##### DATASET ENTRIES #####

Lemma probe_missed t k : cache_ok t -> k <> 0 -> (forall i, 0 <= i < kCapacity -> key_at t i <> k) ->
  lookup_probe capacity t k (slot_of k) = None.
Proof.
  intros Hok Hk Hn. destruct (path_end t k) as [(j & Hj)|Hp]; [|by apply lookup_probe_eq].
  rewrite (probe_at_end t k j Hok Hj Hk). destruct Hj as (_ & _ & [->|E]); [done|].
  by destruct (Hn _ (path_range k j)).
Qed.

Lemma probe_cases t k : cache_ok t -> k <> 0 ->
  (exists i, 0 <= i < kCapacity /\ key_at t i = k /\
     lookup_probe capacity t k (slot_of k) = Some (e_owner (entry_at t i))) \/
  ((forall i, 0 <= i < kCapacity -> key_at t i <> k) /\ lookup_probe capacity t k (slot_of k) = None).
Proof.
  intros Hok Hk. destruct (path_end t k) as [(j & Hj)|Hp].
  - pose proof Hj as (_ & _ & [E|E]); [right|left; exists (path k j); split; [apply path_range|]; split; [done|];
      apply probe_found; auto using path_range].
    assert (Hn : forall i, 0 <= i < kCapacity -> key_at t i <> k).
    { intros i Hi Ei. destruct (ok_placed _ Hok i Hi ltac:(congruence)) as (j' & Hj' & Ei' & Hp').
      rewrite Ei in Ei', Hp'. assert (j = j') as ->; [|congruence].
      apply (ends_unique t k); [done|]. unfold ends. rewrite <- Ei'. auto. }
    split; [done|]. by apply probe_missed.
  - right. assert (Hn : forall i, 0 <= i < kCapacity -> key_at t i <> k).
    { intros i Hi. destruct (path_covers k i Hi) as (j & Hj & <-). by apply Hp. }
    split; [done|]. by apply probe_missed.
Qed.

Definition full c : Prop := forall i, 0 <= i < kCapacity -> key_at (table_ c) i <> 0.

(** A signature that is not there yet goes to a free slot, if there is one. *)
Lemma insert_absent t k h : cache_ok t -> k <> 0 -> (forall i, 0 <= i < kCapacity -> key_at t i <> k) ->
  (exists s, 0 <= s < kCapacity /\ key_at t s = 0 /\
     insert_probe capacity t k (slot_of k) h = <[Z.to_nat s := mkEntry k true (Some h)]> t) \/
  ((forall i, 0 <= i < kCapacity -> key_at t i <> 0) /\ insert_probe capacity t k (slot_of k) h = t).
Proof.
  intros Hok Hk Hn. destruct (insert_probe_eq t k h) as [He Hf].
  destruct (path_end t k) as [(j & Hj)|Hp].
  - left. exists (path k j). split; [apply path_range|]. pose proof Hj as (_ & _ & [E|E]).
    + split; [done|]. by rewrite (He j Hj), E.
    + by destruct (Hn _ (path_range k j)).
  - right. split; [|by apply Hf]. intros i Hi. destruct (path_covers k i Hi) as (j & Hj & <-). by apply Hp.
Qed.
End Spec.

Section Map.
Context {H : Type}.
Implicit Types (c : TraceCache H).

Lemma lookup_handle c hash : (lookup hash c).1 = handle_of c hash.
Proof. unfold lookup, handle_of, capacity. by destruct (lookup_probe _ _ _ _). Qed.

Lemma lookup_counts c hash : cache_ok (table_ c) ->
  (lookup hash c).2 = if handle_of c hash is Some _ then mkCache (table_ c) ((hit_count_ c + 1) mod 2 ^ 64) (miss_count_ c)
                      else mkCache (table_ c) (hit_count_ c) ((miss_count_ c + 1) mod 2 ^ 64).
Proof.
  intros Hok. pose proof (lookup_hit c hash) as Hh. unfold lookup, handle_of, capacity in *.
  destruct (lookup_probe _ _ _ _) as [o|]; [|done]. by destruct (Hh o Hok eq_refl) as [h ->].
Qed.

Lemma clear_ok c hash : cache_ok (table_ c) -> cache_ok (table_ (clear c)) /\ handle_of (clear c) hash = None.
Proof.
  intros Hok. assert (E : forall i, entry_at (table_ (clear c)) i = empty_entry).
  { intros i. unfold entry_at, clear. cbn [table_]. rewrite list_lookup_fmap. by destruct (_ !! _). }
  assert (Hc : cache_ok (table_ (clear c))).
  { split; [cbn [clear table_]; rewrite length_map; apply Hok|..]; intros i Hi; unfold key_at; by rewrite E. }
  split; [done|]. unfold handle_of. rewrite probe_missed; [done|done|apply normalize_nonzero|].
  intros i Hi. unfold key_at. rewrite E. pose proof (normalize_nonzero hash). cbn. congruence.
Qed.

#####
##### DATASET ENTRIES #####

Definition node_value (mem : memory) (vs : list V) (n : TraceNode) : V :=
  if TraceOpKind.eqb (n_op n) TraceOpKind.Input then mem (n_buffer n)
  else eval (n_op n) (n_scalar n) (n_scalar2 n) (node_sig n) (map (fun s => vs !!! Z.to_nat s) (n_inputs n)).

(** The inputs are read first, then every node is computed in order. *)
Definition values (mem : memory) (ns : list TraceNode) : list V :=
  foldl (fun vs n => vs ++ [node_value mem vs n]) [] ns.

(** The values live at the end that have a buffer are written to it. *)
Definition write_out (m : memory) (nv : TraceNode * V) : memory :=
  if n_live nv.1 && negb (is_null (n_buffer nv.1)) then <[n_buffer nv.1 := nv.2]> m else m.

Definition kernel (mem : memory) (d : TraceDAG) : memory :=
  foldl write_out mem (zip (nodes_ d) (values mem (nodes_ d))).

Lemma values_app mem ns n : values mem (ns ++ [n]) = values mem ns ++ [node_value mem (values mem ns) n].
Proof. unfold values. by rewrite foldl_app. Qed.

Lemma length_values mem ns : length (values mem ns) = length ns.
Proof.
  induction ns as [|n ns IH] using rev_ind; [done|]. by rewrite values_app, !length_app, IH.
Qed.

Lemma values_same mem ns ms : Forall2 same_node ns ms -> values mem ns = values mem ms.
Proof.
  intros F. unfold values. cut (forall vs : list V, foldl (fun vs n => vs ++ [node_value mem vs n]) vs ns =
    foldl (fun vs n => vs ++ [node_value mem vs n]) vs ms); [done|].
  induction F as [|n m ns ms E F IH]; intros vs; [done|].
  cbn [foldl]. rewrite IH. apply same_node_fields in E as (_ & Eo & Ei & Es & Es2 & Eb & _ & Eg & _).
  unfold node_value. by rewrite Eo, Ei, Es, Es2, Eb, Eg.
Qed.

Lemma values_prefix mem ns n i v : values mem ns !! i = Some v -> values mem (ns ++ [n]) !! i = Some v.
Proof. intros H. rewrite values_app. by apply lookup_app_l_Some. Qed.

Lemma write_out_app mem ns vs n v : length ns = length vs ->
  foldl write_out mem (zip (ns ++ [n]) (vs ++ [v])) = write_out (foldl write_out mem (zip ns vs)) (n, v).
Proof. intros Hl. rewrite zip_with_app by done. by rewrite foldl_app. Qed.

#####
##### DATASET ENTRIES #####

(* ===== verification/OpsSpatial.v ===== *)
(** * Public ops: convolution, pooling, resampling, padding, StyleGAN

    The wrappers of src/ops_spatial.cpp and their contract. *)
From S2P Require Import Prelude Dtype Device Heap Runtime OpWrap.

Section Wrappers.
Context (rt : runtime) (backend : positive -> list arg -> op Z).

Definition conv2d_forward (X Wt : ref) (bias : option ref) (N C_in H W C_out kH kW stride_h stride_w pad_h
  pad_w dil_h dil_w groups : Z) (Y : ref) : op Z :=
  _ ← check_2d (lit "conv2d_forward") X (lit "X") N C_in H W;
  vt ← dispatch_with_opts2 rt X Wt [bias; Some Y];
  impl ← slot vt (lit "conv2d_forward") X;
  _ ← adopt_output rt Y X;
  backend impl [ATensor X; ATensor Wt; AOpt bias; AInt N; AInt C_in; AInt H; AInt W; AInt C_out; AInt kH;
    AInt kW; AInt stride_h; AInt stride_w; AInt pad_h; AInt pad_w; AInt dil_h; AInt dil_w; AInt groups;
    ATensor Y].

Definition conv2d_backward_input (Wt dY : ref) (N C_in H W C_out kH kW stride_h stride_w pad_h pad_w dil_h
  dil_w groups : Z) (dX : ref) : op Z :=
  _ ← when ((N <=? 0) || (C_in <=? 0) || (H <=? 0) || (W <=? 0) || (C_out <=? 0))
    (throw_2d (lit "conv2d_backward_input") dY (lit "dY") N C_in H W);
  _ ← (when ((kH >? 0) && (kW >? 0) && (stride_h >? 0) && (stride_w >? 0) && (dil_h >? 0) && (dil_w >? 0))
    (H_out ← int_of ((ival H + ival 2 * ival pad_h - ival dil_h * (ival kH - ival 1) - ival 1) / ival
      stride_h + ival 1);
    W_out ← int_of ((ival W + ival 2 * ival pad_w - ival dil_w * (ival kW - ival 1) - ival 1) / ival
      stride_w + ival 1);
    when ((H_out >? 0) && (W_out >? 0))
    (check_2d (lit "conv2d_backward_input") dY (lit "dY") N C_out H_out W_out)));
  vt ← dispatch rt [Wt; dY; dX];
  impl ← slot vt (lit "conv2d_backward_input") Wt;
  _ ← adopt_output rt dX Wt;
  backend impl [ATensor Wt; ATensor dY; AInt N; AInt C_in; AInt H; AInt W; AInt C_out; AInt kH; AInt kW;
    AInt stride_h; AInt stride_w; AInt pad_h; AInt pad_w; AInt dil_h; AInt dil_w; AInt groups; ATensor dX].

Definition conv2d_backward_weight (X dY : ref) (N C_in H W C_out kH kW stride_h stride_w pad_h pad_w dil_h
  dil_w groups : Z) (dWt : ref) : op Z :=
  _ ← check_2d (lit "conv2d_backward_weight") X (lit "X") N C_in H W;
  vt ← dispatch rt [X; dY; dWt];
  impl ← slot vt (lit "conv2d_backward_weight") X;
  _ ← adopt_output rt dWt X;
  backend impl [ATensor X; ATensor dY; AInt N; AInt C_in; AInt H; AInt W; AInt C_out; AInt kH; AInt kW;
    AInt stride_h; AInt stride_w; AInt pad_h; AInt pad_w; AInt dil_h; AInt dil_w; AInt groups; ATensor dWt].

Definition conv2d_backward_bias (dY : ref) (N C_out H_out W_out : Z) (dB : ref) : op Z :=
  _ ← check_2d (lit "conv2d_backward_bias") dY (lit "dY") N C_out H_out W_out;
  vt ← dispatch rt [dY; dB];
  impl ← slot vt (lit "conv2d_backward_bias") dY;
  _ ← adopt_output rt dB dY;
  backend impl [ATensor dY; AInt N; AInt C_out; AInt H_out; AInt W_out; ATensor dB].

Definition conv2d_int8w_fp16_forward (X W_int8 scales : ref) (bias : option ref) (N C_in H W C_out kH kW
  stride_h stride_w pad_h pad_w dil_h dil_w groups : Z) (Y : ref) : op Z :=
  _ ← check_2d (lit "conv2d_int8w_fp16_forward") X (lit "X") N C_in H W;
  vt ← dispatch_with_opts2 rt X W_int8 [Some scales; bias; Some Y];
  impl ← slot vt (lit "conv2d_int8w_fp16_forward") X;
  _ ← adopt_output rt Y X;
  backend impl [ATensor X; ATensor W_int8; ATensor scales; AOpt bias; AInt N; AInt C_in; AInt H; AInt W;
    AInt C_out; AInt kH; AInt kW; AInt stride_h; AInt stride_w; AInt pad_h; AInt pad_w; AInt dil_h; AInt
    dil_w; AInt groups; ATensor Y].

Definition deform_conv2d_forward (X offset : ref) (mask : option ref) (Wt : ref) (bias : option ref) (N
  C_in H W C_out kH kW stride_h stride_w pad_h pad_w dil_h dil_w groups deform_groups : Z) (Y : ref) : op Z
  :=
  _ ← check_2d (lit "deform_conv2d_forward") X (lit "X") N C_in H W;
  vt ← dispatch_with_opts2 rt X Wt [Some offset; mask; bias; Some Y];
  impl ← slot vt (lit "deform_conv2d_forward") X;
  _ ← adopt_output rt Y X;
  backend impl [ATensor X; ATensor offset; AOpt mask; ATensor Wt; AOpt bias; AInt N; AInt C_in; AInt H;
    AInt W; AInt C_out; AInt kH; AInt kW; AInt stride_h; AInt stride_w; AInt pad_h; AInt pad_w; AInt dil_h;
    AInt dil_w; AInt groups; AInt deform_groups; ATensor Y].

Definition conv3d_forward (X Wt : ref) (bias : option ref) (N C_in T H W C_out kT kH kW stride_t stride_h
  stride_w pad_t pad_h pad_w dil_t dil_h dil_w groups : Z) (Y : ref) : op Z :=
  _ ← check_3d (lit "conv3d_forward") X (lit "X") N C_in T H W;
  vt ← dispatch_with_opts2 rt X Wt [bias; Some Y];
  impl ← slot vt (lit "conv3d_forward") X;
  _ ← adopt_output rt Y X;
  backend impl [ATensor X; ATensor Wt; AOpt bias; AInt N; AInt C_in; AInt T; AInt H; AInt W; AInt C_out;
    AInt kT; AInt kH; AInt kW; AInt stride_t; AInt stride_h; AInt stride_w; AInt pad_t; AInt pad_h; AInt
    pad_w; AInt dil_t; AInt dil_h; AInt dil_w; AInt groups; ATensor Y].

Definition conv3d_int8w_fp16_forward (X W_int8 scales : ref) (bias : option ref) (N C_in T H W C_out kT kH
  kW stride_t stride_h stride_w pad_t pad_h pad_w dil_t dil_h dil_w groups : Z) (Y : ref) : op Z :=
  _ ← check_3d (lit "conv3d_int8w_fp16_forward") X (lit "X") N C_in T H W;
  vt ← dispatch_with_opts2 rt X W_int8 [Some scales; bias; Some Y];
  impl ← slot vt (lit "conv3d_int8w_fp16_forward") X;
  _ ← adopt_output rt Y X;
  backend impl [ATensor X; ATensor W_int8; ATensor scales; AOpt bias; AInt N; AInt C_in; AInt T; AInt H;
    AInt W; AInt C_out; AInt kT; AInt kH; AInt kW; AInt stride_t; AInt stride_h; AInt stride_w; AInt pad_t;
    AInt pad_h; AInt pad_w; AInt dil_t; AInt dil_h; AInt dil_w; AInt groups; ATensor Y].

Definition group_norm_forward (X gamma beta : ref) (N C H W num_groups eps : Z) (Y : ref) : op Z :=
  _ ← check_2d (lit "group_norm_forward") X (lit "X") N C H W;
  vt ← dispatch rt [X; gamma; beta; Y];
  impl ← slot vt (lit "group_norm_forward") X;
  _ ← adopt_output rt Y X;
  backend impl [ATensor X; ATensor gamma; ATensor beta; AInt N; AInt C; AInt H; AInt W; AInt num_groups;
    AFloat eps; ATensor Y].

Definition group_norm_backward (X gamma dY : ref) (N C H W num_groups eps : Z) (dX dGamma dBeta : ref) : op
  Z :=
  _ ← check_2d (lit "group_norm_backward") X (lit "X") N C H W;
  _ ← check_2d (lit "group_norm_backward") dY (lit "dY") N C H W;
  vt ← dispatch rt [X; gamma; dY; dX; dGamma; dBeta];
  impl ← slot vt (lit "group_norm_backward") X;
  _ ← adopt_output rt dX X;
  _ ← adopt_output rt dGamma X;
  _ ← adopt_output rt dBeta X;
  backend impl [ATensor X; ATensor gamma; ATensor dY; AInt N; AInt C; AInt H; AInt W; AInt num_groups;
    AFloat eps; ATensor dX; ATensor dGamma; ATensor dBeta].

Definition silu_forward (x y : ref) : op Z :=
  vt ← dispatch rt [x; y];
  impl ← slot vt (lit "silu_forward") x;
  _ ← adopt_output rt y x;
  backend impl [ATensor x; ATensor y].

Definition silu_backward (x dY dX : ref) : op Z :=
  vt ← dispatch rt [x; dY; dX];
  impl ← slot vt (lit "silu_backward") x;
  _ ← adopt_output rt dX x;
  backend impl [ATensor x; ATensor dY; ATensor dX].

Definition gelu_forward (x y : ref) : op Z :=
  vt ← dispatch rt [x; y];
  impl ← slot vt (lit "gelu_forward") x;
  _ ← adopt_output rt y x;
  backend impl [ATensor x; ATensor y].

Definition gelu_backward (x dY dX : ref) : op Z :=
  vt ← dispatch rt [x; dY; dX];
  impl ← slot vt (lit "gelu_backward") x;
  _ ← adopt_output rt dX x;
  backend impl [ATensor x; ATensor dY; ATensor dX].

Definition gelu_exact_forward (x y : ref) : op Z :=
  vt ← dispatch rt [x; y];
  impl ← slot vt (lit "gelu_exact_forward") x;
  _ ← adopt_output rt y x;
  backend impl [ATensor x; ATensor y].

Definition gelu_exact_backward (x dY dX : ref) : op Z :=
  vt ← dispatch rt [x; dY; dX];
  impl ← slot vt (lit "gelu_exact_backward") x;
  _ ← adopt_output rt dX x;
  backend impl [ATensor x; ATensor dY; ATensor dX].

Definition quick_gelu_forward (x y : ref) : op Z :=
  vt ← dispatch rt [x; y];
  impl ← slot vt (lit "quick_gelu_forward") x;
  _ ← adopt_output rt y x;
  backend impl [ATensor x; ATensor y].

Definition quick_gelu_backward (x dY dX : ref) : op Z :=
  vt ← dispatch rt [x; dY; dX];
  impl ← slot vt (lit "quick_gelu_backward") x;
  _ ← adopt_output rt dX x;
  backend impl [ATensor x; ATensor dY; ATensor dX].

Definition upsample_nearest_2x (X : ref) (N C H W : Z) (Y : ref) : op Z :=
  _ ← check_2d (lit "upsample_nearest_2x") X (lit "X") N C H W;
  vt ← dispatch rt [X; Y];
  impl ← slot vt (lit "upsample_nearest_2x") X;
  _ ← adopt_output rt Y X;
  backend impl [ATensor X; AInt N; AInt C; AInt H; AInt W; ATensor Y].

#####

WORK REQUEST>
Take every line above carrying "AFloat" and return it.

RESULT OF THIS TASK>
    AFloat eps; ATensor Y].
    AFloat eps; ATensor dX; ATensor dGamma; ATensor dBeta].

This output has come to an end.